Additive manufacturing, or 3D printing, is a process of laying down successive layers of material to produce a 3-D physical object. The object is specified by a 3D Computer Aided Design (CAD) model. 3D printer software transforms the virtual 3D model into a series of layers suitable for printing the object.

It is often used to quickly create detailed prototypes. With this technology, printing parts of a material can be done in a single process flow. 3D printers are becoming more affordable for medium and small scale businesses in which rapid prototyping is brought all the way into the office, no longer requiring manufacturing floor space.

Two common methods for 3D printing are digital exposure and laser sintering. The high level principles for incorporating DLP technology into a 3D printing solution can be applied to both methods, but digital exposure is represented in the system block diagram.
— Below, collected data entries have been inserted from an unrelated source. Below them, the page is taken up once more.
(* ===== verification/TokenBuyers.v ===== *)
(** * Who a purchase token is issued to  (order-rpc with user-rpc behind it)

    order-rpc asks the user service for a user's ticket users when it issues a token and
    when it builds the event of an order.  Here that service is user-rpc. *)
From Stdlib Require Import ZArith Lia Ascii String.
From stdpp Require Import base gmap sets list strings sorting.
From S2P Require Import Prelude GoBase Effects Sql Sharding OrderNumberGen Redis RedisZ RushRecord RushStore PurchaseToken ProgramDB SeatFreeze OrderDB OrderRepo OrderFlow OrderCreate OrderAnswers OrderQuery UserDB UserService UserAccounts UserApi OrderEvents.
Open Scope string_scope.
Open Scope list_scope.
Open Scope Z_scope.

(** ** user-rpc as order-rpc sees it *)

(** The fields order-rpc reads. *)
Definition order_view (t : UserService.TicketUserInfo) : TicketUserInfo :=
  mkTicketUser (ti_Id t) (ti_UserId t) (ti_RelName t) (ti_IdNumber t).

#[export] Instance user_service {K} `{RedisZ K} : UserRpc (userworld K) := {
  rpc_GetUserAndTicketUserList userID := '(_, l) ← GetUserAndTicketUserList userID; mret (map order_view l) }.

(** ** The check of the requested ticket users *)

Lemma ticket_user_map_elem l i u : ticket_user_map l !! i = Some u -> u ∈ l /\ tu_Id u = i.
Proof.
  unfold ticket_user_map. assert (Hgen : forall m : gmap Z TicketUserInfo, foldl (fun m u => <[tu_Id u := u]> m) m l !! i = Some u ->
    (u ∈ l /\ tu_Id u = i) \/ m !! i = Some u).
  { induction l as [|v l IH]; cbn; intros m Hm; [by right|]. destruct (IH _ Hm) as [[? ?]|Hi]; [left; split; [by right|done]|].
    destruct (decide (tu_Id v = i)) as [<-|]; [|by right; rewrite lookup_insert_ne in Hi].
    rewrite lookup_insert_eq in Hi. injection Hi as ->. left. by split; [left|]. }
  intros Hm. by destruct (Hgen ∅ Hm).
Qed.

Lemma requested_ok users userID ids seen : check_requested users userID seen ids = Ok tt ->
  NoDup ids /\ (forall i, i ∈ ids -> i ∉ seen) /\ Forall (fun i => exists u, users !! i = Some u /\ tu_UserId u = userID) ids.
Proof.
  revert seen. induction ids as [|i ids IH]; cbn; intros seen Hc; [by split_and!; [constructor|set_solver|constructor]|].
  case_bool_decide as Hs; [done|]. destruct (users !! i) as [u|] eqn:Hu; [|done]. destruct (Z.eqb_spec (tu_UserId u) userID) as [Eu|]; [|done].
  destruct (IH _ Hc) as (Hnd & Hsn & Hall). split_and!.
  - constructor; [|done]. intros Hi. specialize (Hsn _ Hi). set_solver.
  - intros j [->|Hj]%elem_of_cons; [done|]. specialize (Hsn _ Hj). set_solver.
  - constructor; [by exists u|done].
Qed.

(** ** What a token carries *)

Lemma verify_issued `{TokenPrimsLaws} c now claims token now1 now2 v : Issue (Some c) now claims = Ok token ->
  Verify (Some c) now1 now2 token = Ok v -> exists n, normalizeClaims c now claims = Ok n /\ normalizeClaims c now1 n = Ok v.
Proof.
  intros Hi Hv. pose proof Hi as Hi'. unfold Issue in Hi'. destruct (normalizeClaims c now claims) as [n|] eqn:Hn; [|done].
  rewrite (verify_of_issue _ _ _ _ _ _ _ Hi Hn) in Hv. destruct (normalizeClaims c now1 n) as [v'|] eqn:Hn'; [|done].
  revert Hv. destr_if; [done|]. intros [= <-]. eauto.
Qed.

(** What normalization leaves alone. *)
Definition same_purchase (a b : PurchaseTokenClaims) : Prop :=
  pt_OrderNumber a = pt_OrderNumber b /\ pt_UserID a = pt_UserID b /\ pt_ProgramID a = pt_ProgramID b /\
  pt_TicketCategoryID a = pt_TicketCategoryID b /\ pt_TicketUserIDs a = pt_TicketUserIDs b.

(** The ticket users [ids] are different rows of [d_ticket_user], all the user's. *)
Definition own_viewers (db : userdb) (userID : Z) (ids : list Z) : Prop :=
  NoDup ids /\ Forall (fun i => exists t, t ∈ ticket_users db /\ vw_Id t = i /\ vw_UserId t = userID) ids.

Lemma normalize_purchase c now a n : normalizeClaims c now a = Ok n ->
  same_purchase a n /\ pt_TicketCount n = Z.of_nat (length (pt_TicketUserIDs a)).
Proof.
  unfold normalizeClaims. destr_if; [done|]. destr_if; [done|]. destr_if; [done|]. intros [= <-]. cbn. split; [done|].
  by bool_norm.
Qed.

Section buyers.
Context {K : Type} `{RedisZ K}.

Lemma viewers_answered e (w : userworld K) userID l e' w' :
  rpc (rpc_GetUserAndTicketUserList userID) (e, w) = (Ok l, (e', w')) ->
  uw_db w' = uw_db w /\ userID ∈ user_ids (uw_db w) /\
  forall u, u ∈ l -> exists t, t ∈ ticket_users (uw_db w) /\ vw_Id t = tu_Id u /\ vw_UserId t = userID /\ tu_UserId u = userID.
Proof.
  intros [e1 Hr]%rpc_ok. cbn in Hr. apply bind_ok in Hr as ([u l0] & [e2 w2] & Hg & [<- [= <- <-]]%ret_ok).
  assert (Hrd : triple (R := K) (fun db => db = uw_db w) (GetUserAndTicketUserList userID)
    (fun r db => db = uw_db w /\ forall x, r = Ok x -> userID ∈ user_ids db /\ Forall (fun v => exists t, t ∈ ticket_users db /\ vw_Id t = ti_Id v /\ vw_UserId t = userID /\ ti_UserId v = userID) x.2)).
  { eapply triple_bind; [apply triple_found|by intros x db [? _]|]. intros v.
    eapply triple_bind; [apply of_user_leads|by intros x db [[? _] _]|]. intros l1. apply triple_ret. intros db [[Hp Hu] Hl]. split; [done|].
    intros x [= <-]. specialize (Hu v eq_refl). unfold user_by in Hu. apply find_elem in Hu as [Hin Hid%Z.eqb_eq].
    split; [by apply list_elem_of_fmap; exists v|]. apply Forall_map. eapply Forall_impl; [by apply Hl|]. intros t [? ?]. cbn. eauto. }
  specialize (Hrd e1 w eq_refl). rewrite Hg in Hrd. cbn in Hrd. destruct Hrd as [Hdb Hx]. destruct (Hx _ eq_refl) as [Hu Hl].
  rewrite Hdb in Hu, Hl. split_and!; [done..|]. intros x (v & -> & Hv)%list_elem_of_fmap. cbn in Hl. rewrite Forall_forall in Hl. by apply Hl.
Qed.
Context `{LocalTime} `{LocalFormat} `{TokenPrims} `{EventCodec}.
Context {P R : Type} `{ProgramRpc P} `{PreorderRpc P} `{RedisHash R}.
Variable cx : CreateContext.
Notation W := (front P R (userworld K)).

Lemma on_front_users {A} (m : IO (orders P R) A) e (w : W) r e' w' : on_orders m (e, w) = (r, (e', w')) -> fr_users w' = fr_users w.
Proof. unfold on_orders, on. destruct (m _) as [q [e1 o]]. by intros [= _ _ <-]. Qed.
Lemma on_generator_users {A} (m : IO orderNumberGenerator A) e (w : W) r e' w' : on_generator m (e, w) = (r, (e', w')) -> fr_users w' = fr_users w.
Proof. unfold on_generator, on. destruct (m _) as [q [e1 o]]. by intros [= _ _ <-]. Qed.

(** C20: a purchase token is issued for the user's own ticket users.  The user exists and
    each requested ticket user is a row of that user, named once; the program's limit
    per order is respected and its ticket category is one of the preorder's.  Whoever
    verifies the token reads that user, those ticket users and that category from it. *)
Theorem token_for_own_viewers `{!TokenPrimsLaws} r e (w : W) token e' w' :
  CreatePurchaseToken cx r (e, w) = (Ok token, (e', w')) ->
  let db := uw_db (fr_users w) in
  uw_db (fr_users w') = db /\ tq_UserId r ∈ user_ids db /\ tq_TicketUserIds r <> [] /\
  own_viewers db (tq_UserId r) (tq_TicketUserIds r) /\
  (exists preorder e1 e2 p, rpc_GetProgramPreorder (tq_ShowTimeId r) (e1, ow_program (fr_orders w)) = (Ok preorder, (e2, p)) /\
     findPreorderTicketCategory (pp_TicketCategoryVoList preorder) (tq_TicketCategoryId r) <> None /\
     (0 < pp_PerOrderLimitPurchaseCount preorder ->
      Z.of_nat (length (tq_TicketUserIds r)) <= pp_PerOrderLimitPurchaseCount preorder)) /\
  forall now1 now2 claims, Verify (cc_PurchaseTokenCodec cx) now1 now2 token = Ok claims ->
    pt_UserID claims = tq_UserId r /\ pt_TicketUserIDs claims = tq_TicketUserIds r /\
    pt_TicketCategoryID claims = tq_TicketCategoryId r /\ pt_TicketCount claims = Z.of_nat (length (tq_TicketUserIds r)).
Proof.
  unfold CreatePurchaseToken. destruct (validateCreatePurchaseTokenReq r) eqn:Hval; [|done]. cbn [negb].
  destruct (cc_PurchaseTokenCodec cx) as [codec|]; [|done].
  intros (preorder & [e1 w1] & Hpre & Hrun)%bind_ok. pose proof (on_front_users _ _ _ _ _ _ Hpre) as F1.
  apply bind_ok in Hrun as (views & [e2 w2] & (us & Hviews & ->)%on_ok & Hrun). rewrite F1 in Hviews.
  apply viewers_answered in Hviews as (Hdb & Huser & Hown). cbn [fr_users] in *.
  assert (Hp : exists ea eb p, rpc_GetProgramPreorder (tq_ShowTimeId r) (ea, ow_program (fr_orders w)) = (Ok preorder, (eb, p))).
  { apply on_ok in Hpre as (o & (p & [ea Hpre]%rpc_ok & ->)%on_ok & ->). eauto. }
  destruct Hp as (ea & eb & p & Hp).
  destruct (validateRequestedTicketUsers views (tq_UserId r) (tq_TicketUserIds r)) as [[]|] eqn:Hreq; [|done].
  apply requested_ok in Hreq as (Hnd & _ & Hids). case_bool_decide as Hcat; [done|]. destr_if; [done|].
  apply bind_ok in Hrun as ([] & [e3 w3] & Hlim & Hrun). apply bind_ok in Hrun as (n & [e4 w4] & Hnext & Hrun).
  assert (F3 : fr_users w3 = us).
  { revert Hlim. unfold check_account_limit. destr_if; [by intros [_ [= _ <-]]%ret_ok|].
    intros (c & [e5 w5] & Hc%on_front_users & Hlim)%bind_ok. revert Hlim. destr_if; [done|]. by intros [_ [= _ <-]]%ret_ok. }
  apply on_generator_users in Hnext as F4. rewrite F3 in F4.
  destruct (parsePurchaseTokenTime (pp_RushSaleEndTime preorder) _) as [tw|]; [|done].
  destruct (parsePurchaseTokenTime (pp_ShowTime preorder) _) as [ts|]; [|done].
  apply bind_ok in Hrun as (t & [e6 w6] & [-> _]%now_state & Hrun).
  destruct (Issue _ _ _) as [token'|] eqn:Hissue; [|done]. apply ret_ok in Hrun as [-> [= _ <-]]. rewrite F4.
  split; [done|]. split; [done|]. split; [|split; [split; [done|]|split]].
  - intros Hnil. unfold validateCreatePurchaseTokenReq in Hval. rewrite Hnil in Hval. by rewrite orb_true_r in Hval.
  - eapply Forall_impl; [exact Hids|]. intros i (u & [Hu Hi]%ticket_user_map_elem & Hown'). destruct (Hown _ Hu) as (x & ? & ? & ? & ?).
    exists x. by rewrite <- Hi.
  - exists preorder, ea, eb, p. split_and!; [done..|]. intros Hpos. bool_norm. lia.
  - intros now1 now2 claims Hv. destruct (verify_issued _ _ _ _ _ _ _ Hissue Hv) as (m & Hm & Hc).
    apply normalize_purchase in Hm as [(_ & U1 & _ & C1 & I1) _]. apply normalize_purchase in Hc as [(_ & U2 & _ & C2 & I2) N2].
    cbn in *. rewrite N2. by rewrite <- U2, <- I2, <- C2, <- I1, <- U1, <- C1.
Qed.
End buyers.
(* ===== verification/TokenDemo.v ===== *)
(** * A purchase token at work

    Ann buys tickets for two of her ticket users: the program service, user-rpc and
    order-rpc together, with the theorem of [TokenBuyers] at them. *)
From Stdlib Require Import ZArith Lia Ascii String.
From stdpp Require Import base gmap sets list strings sorting relations.
From S2P Require Import Prelude GoBase Effects Sql Sharding OrderNumberGen Redis RedisZ RushStore PurchaseToken ProgramDB RefundRule SeatDB SeatStore SeatDemo SeatFreeze OrderDB OrderRepo OrderFlow OrderCreate OrderQuery UserDB UserService UserAccounts Gateway UserApi PayService ProgramCache ProgramAdmin ProgramRules ProgramDemo Preheat ProgramQuery OrderEvents RushOpening SaleDemo OrderDemo TokenBuyers UserDemo.
Import Slot Codec Routes MemRedis MemZ.
Open Scope string_scope.
Open Scope list_scope.
Open Scope Z_scope.

#[local] Existing Instance ascii_ci.
#[local] Instance any_event : EventCodec := { marshal_event _ := ""; unmarshal_event _ := Err (EOther "json") }.

(** Ann's two ticket users. *)
Definition with_viewers : userworld MemZ.mem :=
  (AddTicketUser (mkAddTicketUser 1 "a" 1 "2") (quiet 12 31,
    (AddTicketUser (mkAddTicketUser 1 "a" 1 "1") (quiet 11 21, with_both)).2.2)).2.2.
Definition ann_claims : PurchaseTokenClaims :=
  mkClaims 11916043324751872 1 7 3 5 [21; 31] 2 200 1770900000 "express" "paper" 1770000920.
#[local] Instance claims_eq : EqDecision PurchaseTokenClaims.
Proof. solve_decision. Defined.
#[local] Instance ann_prims : TokenPrims := {
  marshal c := if decide (c = ann_claims) then Some "claims" else None;
  unmarshal s := if decide (s = "claims") then Some ann_claims else None;
  hmac_sha256 k p := k +:+ p }.
#[local] Instance ann_prims_laws : TokenPrimsLaws.
Proof. split. cbn. intros c s. destruct (decide (c = ann_claims)) as [->|]; [|done]. by intros [= <-]. Qed.
Definition token_context (codec : PurchaseTokenCodec) : CreateContext :=
  mkCreate (mkSvc demo_deps None true) (Some codec) true 0 0.
Definition token_front : front (catalogue MemZ.mem) MemRedis.mem (userworld MemZ.mem) :=
  mkFront (mkOrders demo_dbs MemRedis.mem_empty (listing [(7, demo_program)] demo_rows) empty_pay) with_viewers [] newOrderNumberGenerator.
Definition demo_codec : PurchaseTokenCodec := mkCodec "key" (900 * second).
Definition token_request : CreatePurchaseTokenReq := mkTokenReq 1 3 5 [21; 31] "express" "paper".

Definition ann_token : string := match (CreatePurchaseToken (token_context demo_codec) token_request (quiet 20 51, token_front)).1 with
  | Ok t => t | Err _ => "" end.

Lemma token_for_own_viewers_witness :
  Verify (Some demo_codec) 0 (time_of_unix 1770000100) ann_token = Ok ann_claims /\
  pt_UserID ann_claims = 1 /\ pt_TicketUserIDs ann_claims = [21; 31] /\
  own_viewers (uw_db with_viewers) 1 [21; 31].
Proof.
  assert (Hv : Verify (Some demo_codec) 0 (time_of_unix 1770000100) ann_token = Ok ann_claims) by (vm_compute; reflexivity).
  split; [exact Hv|].
  destruct (CreatePurchaseToken (token_context demo_codec) token_request (quiet 20 51, token_front)) as [[token|x] [e' w']] eqn:E;
    [|vm_compute in E; discriminate].
  assert (token = ann_token) as -> by (unfold ann_token; rewrite E; reflexivity).
  destruct (token_for_own_viewers (token_context demo_codec) token_request (quiet 20 51) token_front ann_token e' w' E)
    as (_ & _ & _ & Hown & _ & Hclaims).
  destruct (Hclaims _ _ _ Hv) as (Hu & Hi & _). split; [exact Hu|]. split; [exact Hi|]. exact Hown.
Defined.
Lemma get_entity_lock_distinct_ids_witness :
  lock_map_wf (mk_heap ∅ 0) /\
  (run_calls (map lock_key three_events) (mk_heap ∅ 0)).2 = [Some 0; Some 1; Some 0] /\
  lock_map_wf (run_calls (map lock_key three_events) (mk_heap ∅ 0)).1.
Proof.
  split; [apply lock_map_wf_empty|]. split; [reflexivity|].
  exact (proj1 (get_entity_lock_distinct_ids (mk_heap ∅ 0) (map lock_key three_events)
                  (lock_map_wf_empty 0))).
Defined.

Lemma handler_locks_per_entity_witness :
  (0 = 1 <-> three_events !! 0 = three_events !! 1) /\
  (0 = 0 <-> three_events !! 0 = three_events !! 2).
Proof.
  split.
  - exact (handler_locks_per_entity (mk_heap ∅ 0) three_events (lock_map_wf_empty 0)
             0 1 0 1 eq_refl eq_refl).
  - exact (handler_locks_per_entity (mk_heap ∅ 0) three_events (lock_map_wf_empty 0)
             0 2 0 0 eq_refl eq_refl).
Defined.
End MoreExamples.

Module HandlerExamples.
Import Py Retry FailingHandlers FailingHandlerFacts.

Lemma process_order_retry_witness :
  (with_retry (comprehensive_retry false) (as_attempt (process_order "order-error")) (fun _ => 1%Q)).1.2
    = [1; 2; 4]%Q /\
  with_retry (comprehensive_retry false) (as_attempt (process_order "order-123")) (fun _ => 1%Q)
    = (1%nat, [], Ok [("order_id", JStr "order-123"); ("status", JStr "processed");
                     ("processed_at", JStr "2024-01-01T00:00:00Z")]).
Proof.
  split.
  - exact (proj2 (proj2 (proj1 (proj2 (process_order_retry false (fun _ => 1%Q) "order-error"))
                           (ex_intro _ "order-" eq_refl))) eq_refl).
  - apply (proj2 (proj2 (process_order_retry false (fun _ => 1%Q) "order-123"))).
    intros [p Hp]. apply (f_equal (fun s => endswith s "error")) in Hp.
    rewrite (proj2 (endswith_spec _ _) (ex_intro _ p eq_refl)) in Hp.
    vm_compute in Hp. discriminate.
Defined.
For the digital exposure technique, the 3D object is constructed by laying down successive thin horizontal cross-sections or layers of an ultraviolet (UV) curable liquid photopolymer resin. For each layer, the UV light image from the DLP® Digital Micromirror Device (DMD) creates a pattern which hardens the polymer resin where it is exposed to the light.

The cross-section pattern is produced by the individual mirrors that correspond to each pixel on the current layer. This pattern projects through an imaging lens onto the surface of the UV curable liquid photopolymer resin, curing or hardening it where the pixels are on. As depicted in the diagram, one resin is the build material and the second is material to support overhanging features and thin vertical walls during construction. The support material is later removed by heat or dissolved with a solvent or water.

These layers fuse automatically and the process repeats one layer at a time until the model is built. Cure rates are possible under 0.2 seconds per layer. Layer thickness typically ranges from 1um to 250um based upon the resin and wavelength of the UV light used. More detailed images require more discrete cross-sections to assume the continuous smooth surface effect of the resulting object.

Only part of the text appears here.